#WHO WROTE THE PLAY THE HOSTAGE MOVIE#
The movie tells the tale of a deranged European with the comical name, Humbert Humbert, that falls in love with an underage girl and ultimately ends up kidnapping and taking her on a series of road trips to avoid the police. Lolita (1962) James Mason plays Humbert Humbert in Lolita.īased on the 1955 novel of the same title by Vladimir Nabokov, Lolita is one of Stanley Kubrick’s earlier films. Touch of Evil begins with one of the most celebrated shots in film history-a bomb is placed in the trunk of a car, and the camera follows that car uninterrupted for over three minutes as it approaches the border patrol and eventually explodes. Heston checks into a dingy little fleabag motel, where a local gang kidnaps his wife. Legendary director Orson Welles stars as the drunken and corrupt sheriff of a town on the Mexican border who locks horns with a federal drug agent, played by Charlton Heston. Touch of Evil (1958) Orson Welles wrote and directed this story taking place in a corrupt Mexican border town. The film’s tension revolves around Johnson’s escalating frustration with a dangerous situation he knows is real but is unable to see. He rushes to the police, but neither they nor his friends believe him. 23 Paces to Baker Street (1956) Henry Hathaway made this 1956 film about a kidnapping.įamed American actor Van Johnson stars-in heavy makeup to gloss over real scars he received during an auto accident in the 1940s-as a blind American writer who lives in London and accidentally eavesdrops a discussion a kidnapping and extortion ring. Despite all the great performances, the true star of the film is Monument Valley, a visually captivating backdrop used in several classic Westerns. Ethan’s moral dilemma involves whether or not to kill the girl after rescuing her, seeing as how contemporary mores dictated she was tainted after being abducted and raped by Native Americans. In what is considered the finest Western film ever made and one of America’s greatest cinematic achievements overall, director John Ford and actor John Wayne team up to tell the tale of Ethan Edwards, an unreconstructed Civil War veteran whose niece (Natalie Wood) is kidnapped by a roaming tribe of Comanches out in the picture-perfect cinematic American West. Old Kidnapping Films The Searchers (1956) Director John Ford also directed classics such as Stagecoach (1939) and The Grapes of Wrath (1940).

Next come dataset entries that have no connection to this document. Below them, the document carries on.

(** * Facts *)

(** A caller that catches what [register_signals] throws. *)
Definition attempt (m : M world unit) : M world unit := fun w => match m w with (Exn _, w') => (Val tt, w') | r => r end.
Fixpoint registrations (rets : list Z) : M world unit :=
  match rets with [] => M_ret tt | r :: rets => attempt (register_signals r);; registrations rets end.
(** What is left of its calls of [run()], [c] being the loop as [IoContext] has
    it and [s] the scope: the frames of the context's own coroutines that are
    suspended, and those of the scope's. *)
Definition after_runs {T} (c : context (T := T)) (s : async_scope) (o : io_context) : io_context :=
  with_frames (service_frames c + running s) (with_scope s o).
(** A context that is made, is given signals, runs, and is destroyed. *)
Definition lifetime {T} (p : io_uring_params) (init_ret event_fd : Z) (signals : list Z) (c : context (T := T)) (s : async_scope) : M world unit :=
  io_context_ctor p init_ret event_fd;; registrations signals;; on_object (after_runs c s);; io_context_dtor.

(** The owner can always join a scope that was not joined. *)
Lemma start_join_ok acts s : star step new_scope acts s -> who s = NotJoined ->
  exists s', start_join s = Some s' /\ destructor_ok s' = true /\
    match who s' with Suspended => 1 | _ => 0 end%nat = (if decide (running s = 0) then 0 else 1)%nat.
Proof.
  intros Hs Hw. assert (Hi : inv s) by (eapply star_inv; [ | intros x l x'; apply scope_act_inv | exact Hs]; by split).
  destruct Hi as [Hc Hsm _]. rewrite Hw in Hc. cbn in Hc. unfold start_join. cbn [act]. rewrite Hw. cbn [mbind option_bind who m_count].
  rewrite (proj2 (Z.eqb_neq _ _)) by lia. cbn [act mbind option_bind who m_count].
  eexists. split; [reflexivity|]. split; [done|]. cbn. destruct (Z.ltb_spec 1 (m_count s)); case_decide; cbn; lia.
Qed.

Lemma dtor_ok acts s w o : star step new_scope acts s -> who s = NotJoined -> object w = Some o -> my_scope_ o = s ->
  io_context_dtor w = (Val tt, mk_world (inits w) (S (exits w)) (opened w)
    (closed w ++ internal_event_fd_ o :: (if internal_signal_fd_ o =? -1 then [] else [internal_signal_fd_ o]))
    (abandoned w + (if decide (running s = 0%nat) then 0 else 1) + suspended_frames o) None).
Proof.
  intros Hs Hw Ho <-. destruct (start_join_ok _ _ Hs Hw) as (s' & E & Hd & Hn).
  unfold io_context_dtor, get_object, M_bind. rewrite Ho. cbn -[start_join].
  destruct (internal_signal_fd_ o =? -1); cbn -[start_join]; unfold join_scope; cbn -[start_join]; rewrite Ho; cbn -[start_join]; rewrite E; cbn;
    unfold destroy_parts, M_bind, get_object; cbn; unfold scope_dtor, cpp_assert; rewrite Hd; cbn; rewrite Hn, <- ?app_assoc; done.
Qed.

(** The descriptors that [register_signals] was given, and the one it keeps. *)
Definition got (rets : list Z) : list Z := filter (fun r => r <> -1) rets.
Definition kept_fd (rets : list Z) (before : Z) : Z := default before (last rets).
Lemma registration_ok r w o : object w = Some o ->
  attempt (register_signals r) w =
    (Val tt, mk_world (inits w) (exits w) (opened w ++ got [r]) (closed w) (abandoned w) (Some (with_signal_fd r o))).
Proof.
  intros Ho. unfold attempt, register_signals, M_bind, on_object, got. rewrite Ho, filter_cons. cbn.
  destruct (Z.eqb_spec r (-1)) as [->|Hr]; cbn; [by rewrite app_nil_r | by rewrite decide_True].
Qed.
Lemma registrations_ok rets : forall w o, object w = Some o ->
  registrations rets w = (Val tt, mk_world (inits w) (exits w) (opened w ++ got rets) (closed w) (abandoned w)
    (Some (with_signal_fd (kept_fd rets (internal_signal_fd_ o)) o))).
Proof.
  induction rets as [|r rets IH]; intros w o Ho.
  - destruct w, o; cbn in *. subst. by rewrite app_nil_r.
  - cbn [registrations]. rewrite (M_bind_val _ _ _ _ _ (registration_ok r w o Ho)). erewrite IH by reflexivity. cbn -[got]. unfold kept_fd.
    rewrite last_cons. change (r :: rets) with ([r] ++ rets). unfold got. rewrite filter_app, app_assoc. by destruct (last rets).
Qed.

Lemma ctor_ok p event_fd w : event_fd <> -1 -> io_context_ctor p 0 event_fd w =
  (Val tt, mk_world (inits w ++ [p]) (exits w) (opened w ++ [event_fd]) (closed w) (abandoned w) (Some (mk_io_context event_fd (-1) new_scope 0))).
Proof.
  intros Hf. unfold io_context_ctor, io_uring_context_ctor, on_unwind, create_eventfd, M_bind. cbn. by rewrite (proj2 (Z.eqb_neq _ _) Hf).
Qed.
Lemma ctor_no_ring p init_ret event_fd w : init_ret < 0 -> init_ret <> - ETIME ->
  io_context_ctor p init_ret event_fd w = (Exn (system_error (- init_ret)), w).
Proof.
  intros H0 H1. unfold io_context_ctor, io_uring_context_ctor, M_bind, queue_init_params, checked, panic_on_err.
  rewrite (proj2 (Z.eqb_neq init_ret 0)), (proj2 (Z.ltb_lt _ _) H0), (proj2 (Z.eqb_neq _ _) H1) by lia. done.
Qed.

(** The descriptor that is closed with the object. *)
Definition last_kept (signals : list Z) : list Z := if kept_fd signals (-1) =? -1 then [] else [kept_fd signals (-1)].
Lemma lifetime_ok {T} (c : context (T := T)) acts s p w event_fd signals : star step new_scope acts s -> who s = NotJoined -> event_fd <> -1 ->
  lifetime p 0 event_fd signals c s w = (Val tt, mk_world (inits w ++ [p]) (S (exits w)) (opened w ++ event_fd :: got signals)
    (closed w ++ event_fd :: last_kept signals)
    (abandoned w + (if decide (running s = 0%nat) then 0 else 1) + (service_frames c + running s)) None).
Proof.
  intros Hs Hw Hf. unfold lifetime. rewrite (M_bind_val _ _ _ _ _ (ctor_ok p event_fd w Hf)).
  erewrite M_bind_val by (apply registrations_ok; reflexivity). unfold M_bind at 1. cbn -[io_context_dtor].
  erewrite (dtor_ok acts s) by done. cbn. by rewrite <- !app_assoc.
Qed.

Lemma land_bit x n : 0 <= n -> negb (Z.land x (2 ^ n) =? 0) = Z.testbit x n.
Proof.
  intros Hn. destruct (Z.testbit x n) eqn:E.
  - apply negb_true_iff, Z.eqb_neq. intros H0. apply (f_equal (fun y => Z.testbit y n)) in H0.
    by rewrite Z.land_spec, E, Z.pow2_bits_true, Z.bits_0 in H0.
  - apply negb_false_iff, Z.eqb_eq, Z.bits_inj'. intros m Hm. rewrite Z.land_spec, Z.bits_0.
    destruct (decide (n = m)) as [<-|Hne]; [by rewrite E | by rewrite Z.pow2_bits_false, andb_false_r].
Qed.
Lemma dup_params flags fd : 0 <= flags < 2 ^ 32 -> 0 <= fd < 2 ^ 32 ->
  dup_from_big_brother flags fd = if Z.testbit flags 1 then mk_params (Z.setbit flags 5) fd else mk_params flags 0.
Proof.
  intros Hfl Hfd. unfold dup_from_big_brother, params_of. change IORING_SETUP_SQPOLL with (2 ^ 1). rewrite land_bit by done.
  destruct (Z.testbit flags 1).
  - rewrite Z.setbit_spec'. change IORING_SETUP_ATTACH_WQ with (2 ^ 5). rewrite !wrap_small; [done | done |].
    split; [apply Z.lor_nonneg; lia|]. destruct (decide (Z.lor flags (2 ^ 5) = 0)) as [->|Hne]; [done|].
    apply Z.log2_lt_pow2; [|rewrite Z.log2_lor by lia]. 1: assert (0 <= Z.lor flags (2 ^ 5)) by (apply Z.lor_nonneg; lia); lia.
    assert (Z.log2 flags < 32) by (destruct (decide (flags = 0)) as [->|]; [done | apply Z.log2_lt_pow2; lia]).
    change (Z.log2 (2 ^ 5)) with 5. lia.
  - by rewrite !wrap_small.
Qed.

(** [C32] What a context gives back, and what it does not.  When the ring
    cannot be set up the constructor throws the error and nothing was taken;
    when there is no descriptor for the eventfd its unwinding fails an
    assertion.  Otherwise, whatever the loop did in its runs and whatever
    coroutines the scope ran, the destructor does not fail: it gives back the
    ring, closes the eventfd and the signalfd, and leaves behind for ever
    exactly the frames of the coroutines of the scope that still run, the one
    that joins them if there are any, and those of the context's own
    coroutines that were suspended, at most three for each call of [run()]
    and none when there was no call.  Every descriptor is closed exactly once
    unless [register_signals] was called a second time: it closes the last
    one, and none when the last call failed.  A duplicate shares the
    brother's kernel threads exactly when the brother has a submission
    thread. *)
Theorem contexts_release_everything {T} (run_task : T -> burst (T := T)) me tl c0 ls c acts s p w :
  fresh_context me tl c0 -> star (loop_step run_task me) c0 ls c -> loop_thread c = None ->
  star step new_scope acts s -> who s = NotJoined -> forall init_ret event_fd signals,
  (init_ret < 0 -> init_ret <> - ETIME -> lifetime p init_ret event_fd signals c s w = (Exn (system_error (- init_ret)), w)) /\
  (init_ret = 0 -> event_fd = -1 -> (lifetime p init_ret event_fd signals c s w).1 = Fault assertion_failed) /\
  (init_ret = 0 -> event_fd <> -1 -> exists w', lifetime p init_ret event_fd signals c s w = (Val tt, w') /\
    inits w' = inits w ++ [p] /\ exits w' = S (exits w) /\ object w' = None /\
    abandoned w' = (abandoned w + (if decide (running s = 0) then 0 else 1) + (service_frames c + running s))%nat /\
    (service_frames c <= 3 * runs_of ls)%nat /\
    opened w' = opened w ++ event_fd :: got signals /\
    closed w' = closed w ++ event_fd :: last_kept signals /\
    ((length signals <= 1)%nat -> exists fds, opened w' = opened w ++ fds /\ closed w' = closed w ++ fds)) /\
  (forall flags fd, 0 <= flags < 2 ^ 32 -> 0 <= fd < 2 ^ 32 -> dup_from_big_brother flags fd =
     if Z.testbit flags 1 then mk_params (Z.setbit flags 5) fd else mk_params flags 0).
Proof.
  intros Hc Hrun _ Hs Hw init_ret event_fd signals. split_and!.
  - intros H0 H1. unfold lifetime. by rewrite (M_bind_exn _ _ _ _ _ (ctor_no_ring p init_ret event_fd w H0 H1)).
  - by intros -> ->.
  - intros -> Hf. eexists. split; [by apply (lifetime_ok c acts)|]. split_and!; try done; [by eapply frames_per_run|].
    intros Hl. eexists. split; [done|]. destruct signals as [|r [|? ?]]; [done | | cbn in Hl; lia]. unfold got, last_kept, kept_fd. cbn.
    destruct (Z.eqb_spec r (-1)) as [->|Hr]; [done | by rewrite decide_True].
  - intros flags fd Hfl Hfd. apply dup_params; done.
Qed.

In the following films, the terror of kidnapping plays a central role to the plot. In this essay, I argue that Behan's act of transculturation reveals a great deal more reflexivity and depth than many of his critics would allow, developing an iconoclastic dialogue between British and Irish mid-century life.Controlling someone’s freedom of movement is also the dominant feature of slavery, which is why kidnapping often results in longer prison sentences for any other crime besides murder. Yet for all their differences, the plays also share a common desire to transcend the divisions forged by the colonial experience through critical understandings of life on either side of the Irish Sea. Comparisons between both works reveal significant changes that illuminate Behan's relationship with both nations and provide a sometimes oblique metacommentary regarding his most pressing political and personal anxieties. In understanding Brendan Behan's most celebrated and controversial translation, of his spare Irish language play An Giall (1958) to its riotous English counterpart The Hostage (1958), understanding the problematic 'intercultural transfer' between British and Irish life in the 1950s is crucial. As Susan Bassnett and Harish Trivedi argue, 'translation does not happen in a vacuum, but in a continuum it is not an isolated act, it is part of an ongoing process of intercultural transfer'.